**What is being asked:**
Each line from the opening of the records that follow to the line with "Definition worker_busy (w" needs to be written out exactly. Add nothing.

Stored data
----

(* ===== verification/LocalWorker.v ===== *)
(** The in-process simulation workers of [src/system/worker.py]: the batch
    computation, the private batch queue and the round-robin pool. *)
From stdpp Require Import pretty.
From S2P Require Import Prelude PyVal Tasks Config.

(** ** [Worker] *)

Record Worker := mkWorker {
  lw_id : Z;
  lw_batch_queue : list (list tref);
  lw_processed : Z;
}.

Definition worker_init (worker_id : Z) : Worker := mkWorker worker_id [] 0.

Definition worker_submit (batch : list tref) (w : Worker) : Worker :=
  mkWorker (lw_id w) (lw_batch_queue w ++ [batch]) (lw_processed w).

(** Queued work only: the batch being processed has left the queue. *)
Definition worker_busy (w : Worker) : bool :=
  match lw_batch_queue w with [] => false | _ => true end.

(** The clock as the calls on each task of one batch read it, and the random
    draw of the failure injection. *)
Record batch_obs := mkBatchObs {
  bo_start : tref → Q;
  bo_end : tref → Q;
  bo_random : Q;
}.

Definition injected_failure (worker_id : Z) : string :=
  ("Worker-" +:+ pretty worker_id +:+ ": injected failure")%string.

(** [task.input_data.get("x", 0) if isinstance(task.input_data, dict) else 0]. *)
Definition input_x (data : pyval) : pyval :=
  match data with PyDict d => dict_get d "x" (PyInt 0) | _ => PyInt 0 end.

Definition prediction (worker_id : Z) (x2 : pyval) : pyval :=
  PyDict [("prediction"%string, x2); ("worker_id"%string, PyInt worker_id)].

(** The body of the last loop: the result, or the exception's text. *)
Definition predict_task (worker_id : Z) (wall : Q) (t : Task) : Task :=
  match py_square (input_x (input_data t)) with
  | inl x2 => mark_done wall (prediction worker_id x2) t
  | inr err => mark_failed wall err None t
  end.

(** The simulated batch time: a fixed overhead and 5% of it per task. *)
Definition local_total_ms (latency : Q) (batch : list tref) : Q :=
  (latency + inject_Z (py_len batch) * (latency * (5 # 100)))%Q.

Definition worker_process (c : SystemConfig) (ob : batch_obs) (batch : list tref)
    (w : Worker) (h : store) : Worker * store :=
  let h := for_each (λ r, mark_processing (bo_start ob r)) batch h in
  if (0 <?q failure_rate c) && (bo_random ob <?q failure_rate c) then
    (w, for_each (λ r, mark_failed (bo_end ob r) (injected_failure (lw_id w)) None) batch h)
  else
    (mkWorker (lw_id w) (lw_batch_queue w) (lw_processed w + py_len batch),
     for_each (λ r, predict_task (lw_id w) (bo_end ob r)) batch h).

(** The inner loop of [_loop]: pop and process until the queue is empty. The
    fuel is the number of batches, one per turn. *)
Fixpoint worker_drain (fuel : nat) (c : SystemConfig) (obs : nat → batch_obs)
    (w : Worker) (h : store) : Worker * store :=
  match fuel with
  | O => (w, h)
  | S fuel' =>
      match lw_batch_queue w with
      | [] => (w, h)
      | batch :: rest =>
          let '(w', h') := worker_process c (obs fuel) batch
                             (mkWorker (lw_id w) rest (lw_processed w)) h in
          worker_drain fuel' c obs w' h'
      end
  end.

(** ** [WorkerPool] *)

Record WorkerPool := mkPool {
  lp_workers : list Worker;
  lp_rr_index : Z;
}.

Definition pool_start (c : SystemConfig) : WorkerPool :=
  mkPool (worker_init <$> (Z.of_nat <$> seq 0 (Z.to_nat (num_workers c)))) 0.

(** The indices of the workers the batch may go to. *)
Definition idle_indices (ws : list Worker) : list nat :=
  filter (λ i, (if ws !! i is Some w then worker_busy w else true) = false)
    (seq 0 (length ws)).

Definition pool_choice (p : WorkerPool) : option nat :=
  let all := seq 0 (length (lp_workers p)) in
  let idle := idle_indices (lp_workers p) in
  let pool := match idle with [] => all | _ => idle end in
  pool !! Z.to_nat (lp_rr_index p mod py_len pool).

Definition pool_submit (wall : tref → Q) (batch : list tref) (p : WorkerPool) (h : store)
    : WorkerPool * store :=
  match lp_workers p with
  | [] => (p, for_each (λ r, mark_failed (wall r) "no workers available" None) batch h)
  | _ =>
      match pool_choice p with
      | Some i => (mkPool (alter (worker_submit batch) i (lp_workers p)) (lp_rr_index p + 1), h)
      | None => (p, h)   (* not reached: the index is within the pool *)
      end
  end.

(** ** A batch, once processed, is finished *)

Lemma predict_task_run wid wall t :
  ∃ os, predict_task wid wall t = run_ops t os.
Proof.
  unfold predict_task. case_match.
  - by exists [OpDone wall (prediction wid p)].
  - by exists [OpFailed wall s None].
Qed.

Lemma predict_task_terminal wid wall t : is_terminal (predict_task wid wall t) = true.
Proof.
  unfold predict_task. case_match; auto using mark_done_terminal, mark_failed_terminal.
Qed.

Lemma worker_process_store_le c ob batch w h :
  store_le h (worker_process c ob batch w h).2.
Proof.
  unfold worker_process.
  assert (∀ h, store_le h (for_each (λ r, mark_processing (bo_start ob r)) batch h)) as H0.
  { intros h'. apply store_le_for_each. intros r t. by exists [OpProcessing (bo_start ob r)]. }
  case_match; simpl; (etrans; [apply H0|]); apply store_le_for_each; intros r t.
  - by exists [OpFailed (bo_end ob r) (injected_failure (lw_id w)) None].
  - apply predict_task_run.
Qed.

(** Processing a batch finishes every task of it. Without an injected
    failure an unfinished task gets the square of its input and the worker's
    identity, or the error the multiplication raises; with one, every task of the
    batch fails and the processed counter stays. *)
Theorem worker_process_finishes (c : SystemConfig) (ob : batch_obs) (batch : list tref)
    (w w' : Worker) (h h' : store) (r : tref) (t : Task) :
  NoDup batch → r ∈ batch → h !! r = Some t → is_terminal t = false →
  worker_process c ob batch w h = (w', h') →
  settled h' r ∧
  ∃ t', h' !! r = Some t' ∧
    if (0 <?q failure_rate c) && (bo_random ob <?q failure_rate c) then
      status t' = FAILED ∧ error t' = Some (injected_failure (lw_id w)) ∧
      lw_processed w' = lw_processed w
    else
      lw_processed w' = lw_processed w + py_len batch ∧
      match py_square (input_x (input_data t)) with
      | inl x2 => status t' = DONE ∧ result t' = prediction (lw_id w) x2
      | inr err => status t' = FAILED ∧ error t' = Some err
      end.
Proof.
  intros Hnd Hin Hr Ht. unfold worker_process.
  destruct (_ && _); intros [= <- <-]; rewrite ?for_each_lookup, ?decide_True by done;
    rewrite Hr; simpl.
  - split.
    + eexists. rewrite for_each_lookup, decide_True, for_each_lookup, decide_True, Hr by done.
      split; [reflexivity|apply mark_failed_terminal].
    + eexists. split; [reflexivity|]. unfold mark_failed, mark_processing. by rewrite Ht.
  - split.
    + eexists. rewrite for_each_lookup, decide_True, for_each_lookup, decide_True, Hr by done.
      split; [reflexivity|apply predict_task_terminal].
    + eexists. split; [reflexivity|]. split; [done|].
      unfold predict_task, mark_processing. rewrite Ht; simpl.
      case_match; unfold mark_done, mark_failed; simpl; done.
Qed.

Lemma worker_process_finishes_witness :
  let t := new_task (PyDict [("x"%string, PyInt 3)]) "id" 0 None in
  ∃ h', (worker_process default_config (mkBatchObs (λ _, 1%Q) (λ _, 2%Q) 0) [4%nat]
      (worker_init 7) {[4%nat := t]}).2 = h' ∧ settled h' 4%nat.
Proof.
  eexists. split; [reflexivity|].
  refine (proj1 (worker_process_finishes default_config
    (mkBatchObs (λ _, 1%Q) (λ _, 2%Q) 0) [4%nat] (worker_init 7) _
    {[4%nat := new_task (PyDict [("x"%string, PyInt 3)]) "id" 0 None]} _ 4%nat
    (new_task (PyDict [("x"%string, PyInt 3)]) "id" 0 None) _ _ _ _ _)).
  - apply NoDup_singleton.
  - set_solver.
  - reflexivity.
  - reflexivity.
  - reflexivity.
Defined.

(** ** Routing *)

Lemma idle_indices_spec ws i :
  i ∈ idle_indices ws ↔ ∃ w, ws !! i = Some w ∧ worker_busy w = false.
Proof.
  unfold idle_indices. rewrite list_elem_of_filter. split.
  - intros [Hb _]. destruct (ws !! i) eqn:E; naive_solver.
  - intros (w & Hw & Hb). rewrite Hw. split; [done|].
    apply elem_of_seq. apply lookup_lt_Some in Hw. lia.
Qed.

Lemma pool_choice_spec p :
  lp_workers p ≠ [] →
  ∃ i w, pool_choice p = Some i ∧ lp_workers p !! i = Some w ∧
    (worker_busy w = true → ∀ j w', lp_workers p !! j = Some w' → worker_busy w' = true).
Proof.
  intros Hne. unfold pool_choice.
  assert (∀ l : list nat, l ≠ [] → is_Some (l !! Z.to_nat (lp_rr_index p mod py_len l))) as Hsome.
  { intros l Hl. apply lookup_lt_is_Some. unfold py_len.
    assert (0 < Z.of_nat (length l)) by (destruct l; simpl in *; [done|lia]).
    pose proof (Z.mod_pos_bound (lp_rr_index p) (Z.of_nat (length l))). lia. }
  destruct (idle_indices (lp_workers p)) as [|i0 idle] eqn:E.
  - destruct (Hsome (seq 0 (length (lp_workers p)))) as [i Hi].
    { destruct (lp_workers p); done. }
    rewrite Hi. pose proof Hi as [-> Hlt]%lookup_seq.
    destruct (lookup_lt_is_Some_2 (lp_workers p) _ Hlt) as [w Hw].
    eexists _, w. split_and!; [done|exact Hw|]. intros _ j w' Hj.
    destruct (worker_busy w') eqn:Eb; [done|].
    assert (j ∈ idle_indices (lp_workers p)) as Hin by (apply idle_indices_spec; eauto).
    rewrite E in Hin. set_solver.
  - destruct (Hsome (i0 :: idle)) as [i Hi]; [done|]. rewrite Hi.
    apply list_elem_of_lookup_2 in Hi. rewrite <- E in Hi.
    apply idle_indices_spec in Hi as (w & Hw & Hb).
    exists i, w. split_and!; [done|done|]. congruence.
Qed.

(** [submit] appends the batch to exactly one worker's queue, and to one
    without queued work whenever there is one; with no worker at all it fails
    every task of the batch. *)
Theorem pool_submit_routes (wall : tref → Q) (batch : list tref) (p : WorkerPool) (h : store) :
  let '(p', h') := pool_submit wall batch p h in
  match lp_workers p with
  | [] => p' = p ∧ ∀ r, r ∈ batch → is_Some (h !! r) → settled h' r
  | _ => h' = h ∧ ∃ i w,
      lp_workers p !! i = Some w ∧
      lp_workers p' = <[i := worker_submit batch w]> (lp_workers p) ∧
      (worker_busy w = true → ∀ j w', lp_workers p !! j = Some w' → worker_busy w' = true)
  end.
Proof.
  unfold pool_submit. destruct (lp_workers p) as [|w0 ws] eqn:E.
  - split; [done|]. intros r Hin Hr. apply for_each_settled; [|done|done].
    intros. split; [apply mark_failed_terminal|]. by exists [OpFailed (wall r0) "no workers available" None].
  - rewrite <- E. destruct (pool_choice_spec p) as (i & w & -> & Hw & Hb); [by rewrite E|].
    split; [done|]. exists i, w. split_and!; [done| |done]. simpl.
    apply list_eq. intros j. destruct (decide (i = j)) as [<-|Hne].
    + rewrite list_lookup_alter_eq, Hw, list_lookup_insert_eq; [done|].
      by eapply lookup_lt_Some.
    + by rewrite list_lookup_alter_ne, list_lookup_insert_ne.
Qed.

----

**Result below:**
(* ===== verification/LocalWorker.v ===== *)
(** The in-process simulation workers of [src/system/worker.py]: the batch
    computation, the private batch queue and the round-robin pool. *)
From stdpp Require Import pretty.
From S2P Require Import Prelude PyVal Tasks Config.

(** ** [Worker] *)

Record Worker := mkWorker {
  lw_id : Z;
  lw_batch_queue : list (list tref);
  lw_processed : Z;
}.

Definition worker_init (worker_id : Z) : Worker := mkWorker worker_id [] 0.

Definition worker_submit (batch : list tref) (w : Worker) : Worker :=
  mkWorker (lw_id w) (lw_batch_queue w ++ [batch]) (lw_processed w).

(** Queued work only: the batch being processed has left the queue. *)
Definition worker_busy (w : Worker) : bool :=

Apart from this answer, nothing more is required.